## Provided records
· · · ·
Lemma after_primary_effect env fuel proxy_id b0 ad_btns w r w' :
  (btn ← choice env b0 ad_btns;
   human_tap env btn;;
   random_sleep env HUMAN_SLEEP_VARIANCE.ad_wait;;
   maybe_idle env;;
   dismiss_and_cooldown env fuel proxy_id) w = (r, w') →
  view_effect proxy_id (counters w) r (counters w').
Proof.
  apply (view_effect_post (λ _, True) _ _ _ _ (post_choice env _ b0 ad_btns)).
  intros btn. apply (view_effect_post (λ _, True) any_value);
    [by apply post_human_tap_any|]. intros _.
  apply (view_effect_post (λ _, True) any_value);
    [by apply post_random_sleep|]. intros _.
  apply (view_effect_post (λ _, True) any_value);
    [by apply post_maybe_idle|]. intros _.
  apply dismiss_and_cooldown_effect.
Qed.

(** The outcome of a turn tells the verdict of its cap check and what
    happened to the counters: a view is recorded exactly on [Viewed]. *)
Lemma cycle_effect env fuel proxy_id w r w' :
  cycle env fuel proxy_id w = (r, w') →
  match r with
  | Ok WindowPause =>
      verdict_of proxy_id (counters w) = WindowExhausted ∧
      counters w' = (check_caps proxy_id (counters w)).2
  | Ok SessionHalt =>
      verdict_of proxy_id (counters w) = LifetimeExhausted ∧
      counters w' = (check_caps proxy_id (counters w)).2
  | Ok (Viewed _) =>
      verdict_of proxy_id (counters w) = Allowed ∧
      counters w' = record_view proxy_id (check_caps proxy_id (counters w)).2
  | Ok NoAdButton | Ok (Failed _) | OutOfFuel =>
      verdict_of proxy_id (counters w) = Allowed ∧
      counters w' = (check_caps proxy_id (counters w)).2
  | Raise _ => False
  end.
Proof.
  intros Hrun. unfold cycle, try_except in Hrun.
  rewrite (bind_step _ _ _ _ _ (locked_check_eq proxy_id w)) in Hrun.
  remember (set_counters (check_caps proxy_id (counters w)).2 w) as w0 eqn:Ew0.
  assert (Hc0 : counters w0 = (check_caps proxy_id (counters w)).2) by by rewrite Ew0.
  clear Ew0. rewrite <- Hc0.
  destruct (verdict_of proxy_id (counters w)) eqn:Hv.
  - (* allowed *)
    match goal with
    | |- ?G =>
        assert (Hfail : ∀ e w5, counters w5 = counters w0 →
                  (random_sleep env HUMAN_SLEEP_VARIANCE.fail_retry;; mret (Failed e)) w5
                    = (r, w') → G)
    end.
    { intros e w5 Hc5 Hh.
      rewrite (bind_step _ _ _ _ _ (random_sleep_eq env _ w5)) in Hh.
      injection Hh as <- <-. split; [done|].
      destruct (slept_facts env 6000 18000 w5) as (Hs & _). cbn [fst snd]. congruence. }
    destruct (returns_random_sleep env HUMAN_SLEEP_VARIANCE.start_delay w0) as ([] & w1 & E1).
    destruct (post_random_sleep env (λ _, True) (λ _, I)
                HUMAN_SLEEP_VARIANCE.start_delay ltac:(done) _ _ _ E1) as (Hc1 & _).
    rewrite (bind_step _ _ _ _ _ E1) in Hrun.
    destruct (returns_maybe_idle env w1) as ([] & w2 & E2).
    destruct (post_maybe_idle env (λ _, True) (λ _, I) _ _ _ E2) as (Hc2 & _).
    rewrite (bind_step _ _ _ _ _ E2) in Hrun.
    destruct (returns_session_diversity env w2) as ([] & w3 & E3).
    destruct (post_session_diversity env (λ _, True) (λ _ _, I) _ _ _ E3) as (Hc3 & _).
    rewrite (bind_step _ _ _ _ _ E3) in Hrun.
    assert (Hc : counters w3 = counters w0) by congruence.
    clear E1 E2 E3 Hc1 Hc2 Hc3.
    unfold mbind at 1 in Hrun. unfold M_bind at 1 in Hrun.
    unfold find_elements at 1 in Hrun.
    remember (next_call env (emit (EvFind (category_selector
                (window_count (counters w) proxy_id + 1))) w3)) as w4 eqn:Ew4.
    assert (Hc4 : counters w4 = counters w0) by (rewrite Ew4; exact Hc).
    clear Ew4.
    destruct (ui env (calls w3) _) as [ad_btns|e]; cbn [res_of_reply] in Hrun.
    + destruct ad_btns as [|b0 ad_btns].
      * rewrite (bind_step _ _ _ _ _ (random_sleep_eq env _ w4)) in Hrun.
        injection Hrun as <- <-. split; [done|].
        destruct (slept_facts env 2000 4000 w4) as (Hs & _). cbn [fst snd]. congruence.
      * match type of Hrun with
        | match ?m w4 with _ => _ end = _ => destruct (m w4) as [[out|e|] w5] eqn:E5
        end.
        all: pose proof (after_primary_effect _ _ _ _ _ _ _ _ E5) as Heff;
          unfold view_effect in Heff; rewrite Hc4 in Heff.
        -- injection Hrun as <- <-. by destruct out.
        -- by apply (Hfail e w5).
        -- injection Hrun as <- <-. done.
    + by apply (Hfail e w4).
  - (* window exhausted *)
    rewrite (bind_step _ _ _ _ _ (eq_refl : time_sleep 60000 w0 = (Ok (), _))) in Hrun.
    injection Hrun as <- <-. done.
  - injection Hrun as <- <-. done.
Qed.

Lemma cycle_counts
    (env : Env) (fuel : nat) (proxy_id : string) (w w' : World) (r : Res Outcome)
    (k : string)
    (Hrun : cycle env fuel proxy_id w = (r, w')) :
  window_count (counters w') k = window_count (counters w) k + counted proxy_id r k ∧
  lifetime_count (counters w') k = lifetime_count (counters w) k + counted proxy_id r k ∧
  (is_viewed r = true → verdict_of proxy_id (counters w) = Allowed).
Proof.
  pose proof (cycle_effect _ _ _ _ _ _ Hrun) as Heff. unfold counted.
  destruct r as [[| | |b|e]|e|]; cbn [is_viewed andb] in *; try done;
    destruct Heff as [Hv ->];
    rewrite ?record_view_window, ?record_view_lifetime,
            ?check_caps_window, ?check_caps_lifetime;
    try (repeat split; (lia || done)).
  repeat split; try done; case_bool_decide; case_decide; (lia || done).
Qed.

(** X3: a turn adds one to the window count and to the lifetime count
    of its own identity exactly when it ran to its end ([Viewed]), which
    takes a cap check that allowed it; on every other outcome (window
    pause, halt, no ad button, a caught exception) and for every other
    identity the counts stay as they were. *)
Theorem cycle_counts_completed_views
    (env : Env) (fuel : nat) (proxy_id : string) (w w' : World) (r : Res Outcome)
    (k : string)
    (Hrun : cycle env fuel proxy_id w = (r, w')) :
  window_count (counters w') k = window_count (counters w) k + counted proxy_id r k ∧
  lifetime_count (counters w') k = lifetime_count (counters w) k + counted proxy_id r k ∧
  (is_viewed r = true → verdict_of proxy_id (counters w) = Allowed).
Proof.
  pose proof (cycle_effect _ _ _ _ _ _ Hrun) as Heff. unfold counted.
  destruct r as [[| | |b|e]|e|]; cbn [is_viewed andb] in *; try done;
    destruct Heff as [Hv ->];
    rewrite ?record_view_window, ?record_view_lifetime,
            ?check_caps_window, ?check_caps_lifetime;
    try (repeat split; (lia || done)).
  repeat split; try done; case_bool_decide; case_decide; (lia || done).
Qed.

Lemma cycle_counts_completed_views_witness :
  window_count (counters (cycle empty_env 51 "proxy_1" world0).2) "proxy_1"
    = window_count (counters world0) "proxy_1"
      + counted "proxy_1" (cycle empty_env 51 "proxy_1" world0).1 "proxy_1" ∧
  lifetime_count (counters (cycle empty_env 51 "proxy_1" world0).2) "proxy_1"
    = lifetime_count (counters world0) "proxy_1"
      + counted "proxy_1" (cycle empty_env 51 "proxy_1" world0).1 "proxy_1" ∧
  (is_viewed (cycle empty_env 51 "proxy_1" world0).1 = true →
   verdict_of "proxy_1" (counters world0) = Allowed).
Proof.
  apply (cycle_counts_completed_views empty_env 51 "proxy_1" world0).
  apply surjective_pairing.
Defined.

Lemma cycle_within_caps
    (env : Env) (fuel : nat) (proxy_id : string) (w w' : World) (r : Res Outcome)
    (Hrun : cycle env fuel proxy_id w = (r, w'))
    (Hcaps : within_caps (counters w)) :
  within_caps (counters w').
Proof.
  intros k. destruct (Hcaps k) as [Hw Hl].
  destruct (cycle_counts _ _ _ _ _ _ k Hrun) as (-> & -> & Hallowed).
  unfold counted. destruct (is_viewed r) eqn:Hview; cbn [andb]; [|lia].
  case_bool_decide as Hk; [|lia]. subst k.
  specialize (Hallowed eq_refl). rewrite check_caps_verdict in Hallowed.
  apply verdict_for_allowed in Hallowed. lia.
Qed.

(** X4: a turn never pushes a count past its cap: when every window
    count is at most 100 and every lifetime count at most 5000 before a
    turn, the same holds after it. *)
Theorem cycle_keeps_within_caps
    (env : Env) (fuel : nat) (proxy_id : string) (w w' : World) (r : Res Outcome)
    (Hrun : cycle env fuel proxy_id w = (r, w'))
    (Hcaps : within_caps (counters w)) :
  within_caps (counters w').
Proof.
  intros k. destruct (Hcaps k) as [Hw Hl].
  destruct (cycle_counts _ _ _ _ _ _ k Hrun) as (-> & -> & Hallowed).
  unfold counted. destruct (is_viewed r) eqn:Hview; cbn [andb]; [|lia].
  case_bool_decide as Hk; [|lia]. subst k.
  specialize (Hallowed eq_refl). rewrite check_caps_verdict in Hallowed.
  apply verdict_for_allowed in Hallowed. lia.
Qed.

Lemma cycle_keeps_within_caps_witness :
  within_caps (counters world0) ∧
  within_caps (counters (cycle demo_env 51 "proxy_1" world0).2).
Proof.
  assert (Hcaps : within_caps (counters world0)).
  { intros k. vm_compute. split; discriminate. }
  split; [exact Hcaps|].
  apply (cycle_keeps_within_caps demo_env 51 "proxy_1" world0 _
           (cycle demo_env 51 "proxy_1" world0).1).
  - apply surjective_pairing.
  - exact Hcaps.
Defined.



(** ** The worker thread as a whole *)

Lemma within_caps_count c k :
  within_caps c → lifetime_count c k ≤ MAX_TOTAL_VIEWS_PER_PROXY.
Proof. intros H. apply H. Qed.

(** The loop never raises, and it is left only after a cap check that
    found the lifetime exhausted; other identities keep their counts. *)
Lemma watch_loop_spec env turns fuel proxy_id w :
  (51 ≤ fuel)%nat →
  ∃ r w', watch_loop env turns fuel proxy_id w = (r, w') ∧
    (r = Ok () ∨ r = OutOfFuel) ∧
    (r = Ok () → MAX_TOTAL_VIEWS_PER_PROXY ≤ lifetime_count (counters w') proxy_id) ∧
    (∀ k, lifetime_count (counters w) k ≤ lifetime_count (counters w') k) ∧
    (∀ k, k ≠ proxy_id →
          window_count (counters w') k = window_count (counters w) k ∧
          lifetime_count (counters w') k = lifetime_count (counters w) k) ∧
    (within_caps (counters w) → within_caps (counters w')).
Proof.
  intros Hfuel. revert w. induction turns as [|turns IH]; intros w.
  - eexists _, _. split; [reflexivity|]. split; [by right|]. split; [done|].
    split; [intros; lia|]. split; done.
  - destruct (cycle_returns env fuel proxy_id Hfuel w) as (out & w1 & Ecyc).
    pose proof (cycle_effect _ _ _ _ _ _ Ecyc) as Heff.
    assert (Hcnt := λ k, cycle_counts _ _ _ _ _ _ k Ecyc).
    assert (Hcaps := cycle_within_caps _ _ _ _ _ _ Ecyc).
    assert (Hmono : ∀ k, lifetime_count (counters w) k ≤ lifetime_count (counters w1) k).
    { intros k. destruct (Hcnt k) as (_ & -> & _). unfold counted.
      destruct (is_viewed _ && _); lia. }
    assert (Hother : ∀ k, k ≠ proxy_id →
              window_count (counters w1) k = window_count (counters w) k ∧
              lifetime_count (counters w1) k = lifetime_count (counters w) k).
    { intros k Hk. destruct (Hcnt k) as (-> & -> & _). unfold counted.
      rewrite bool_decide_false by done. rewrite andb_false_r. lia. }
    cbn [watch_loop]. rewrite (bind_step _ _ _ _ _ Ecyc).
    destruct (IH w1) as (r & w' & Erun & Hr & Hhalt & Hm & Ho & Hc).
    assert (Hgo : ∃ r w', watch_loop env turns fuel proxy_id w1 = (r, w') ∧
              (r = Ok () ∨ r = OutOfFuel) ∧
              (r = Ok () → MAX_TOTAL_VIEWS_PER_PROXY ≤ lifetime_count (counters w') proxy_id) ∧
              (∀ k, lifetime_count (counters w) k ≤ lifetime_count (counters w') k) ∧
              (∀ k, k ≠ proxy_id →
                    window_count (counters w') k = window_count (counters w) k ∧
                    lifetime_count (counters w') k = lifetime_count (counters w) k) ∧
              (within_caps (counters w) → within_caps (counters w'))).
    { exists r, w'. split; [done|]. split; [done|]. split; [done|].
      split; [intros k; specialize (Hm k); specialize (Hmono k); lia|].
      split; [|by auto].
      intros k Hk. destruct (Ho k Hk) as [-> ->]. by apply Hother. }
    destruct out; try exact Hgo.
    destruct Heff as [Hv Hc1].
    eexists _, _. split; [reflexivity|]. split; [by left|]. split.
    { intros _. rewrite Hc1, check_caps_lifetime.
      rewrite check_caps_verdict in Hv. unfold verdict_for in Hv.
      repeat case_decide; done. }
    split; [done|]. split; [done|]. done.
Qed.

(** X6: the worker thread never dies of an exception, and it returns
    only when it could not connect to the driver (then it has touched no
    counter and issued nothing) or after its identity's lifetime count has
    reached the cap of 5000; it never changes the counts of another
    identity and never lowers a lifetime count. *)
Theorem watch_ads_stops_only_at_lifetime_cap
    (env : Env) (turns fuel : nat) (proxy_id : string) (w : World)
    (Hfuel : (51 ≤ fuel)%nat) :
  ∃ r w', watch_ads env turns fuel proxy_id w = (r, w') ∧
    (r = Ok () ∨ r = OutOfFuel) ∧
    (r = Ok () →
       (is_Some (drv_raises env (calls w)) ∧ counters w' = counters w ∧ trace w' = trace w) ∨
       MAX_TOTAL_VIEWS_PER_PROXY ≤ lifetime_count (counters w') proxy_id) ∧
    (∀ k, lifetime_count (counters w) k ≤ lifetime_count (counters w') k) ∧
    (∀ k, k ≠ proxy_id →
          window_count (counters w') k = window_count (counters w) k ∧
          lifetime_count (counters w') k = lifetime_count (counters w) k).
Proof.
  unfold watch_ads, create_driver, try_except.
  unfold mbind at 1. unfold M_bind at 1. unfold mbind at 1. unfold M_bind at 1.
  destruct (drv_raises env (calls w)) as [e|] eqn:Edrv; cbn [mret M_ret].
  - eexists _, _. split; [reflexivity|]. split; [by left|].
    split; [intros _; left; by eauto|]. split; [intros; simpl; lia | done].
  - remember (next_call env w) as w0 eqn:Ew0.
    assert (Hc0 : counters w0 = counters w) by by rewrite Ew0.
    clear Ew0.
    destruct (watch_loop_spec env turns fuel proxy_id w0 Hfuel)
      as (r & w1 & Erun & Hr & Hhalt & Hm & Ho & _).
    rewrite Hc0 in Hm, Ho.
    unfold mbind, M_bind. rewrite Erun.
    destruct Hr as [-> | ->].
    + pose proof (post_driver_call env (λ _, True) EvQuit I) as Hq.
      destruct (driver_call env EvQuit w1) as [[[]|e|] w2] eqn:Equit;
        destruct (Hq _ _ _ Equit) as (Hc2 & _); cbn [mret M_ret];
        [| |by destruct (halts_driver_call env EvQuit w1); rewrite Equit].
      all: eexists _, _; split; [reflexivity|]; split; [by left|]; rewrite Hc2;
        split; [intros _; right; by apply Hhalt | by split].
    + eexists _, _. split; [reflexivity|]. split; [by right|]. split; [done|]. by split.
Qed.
· · · ·
## Instructions to follow
Look through the entries above and report each line where the string "Failed" occurs.

## Written response
  | Ok NoAdButton | Ok (Failed _) | OutOfFuel =>
                  (random_sleep env HUMAN_SLEEP_VARIANCE.fail_retry;; mret (Failed e)) w5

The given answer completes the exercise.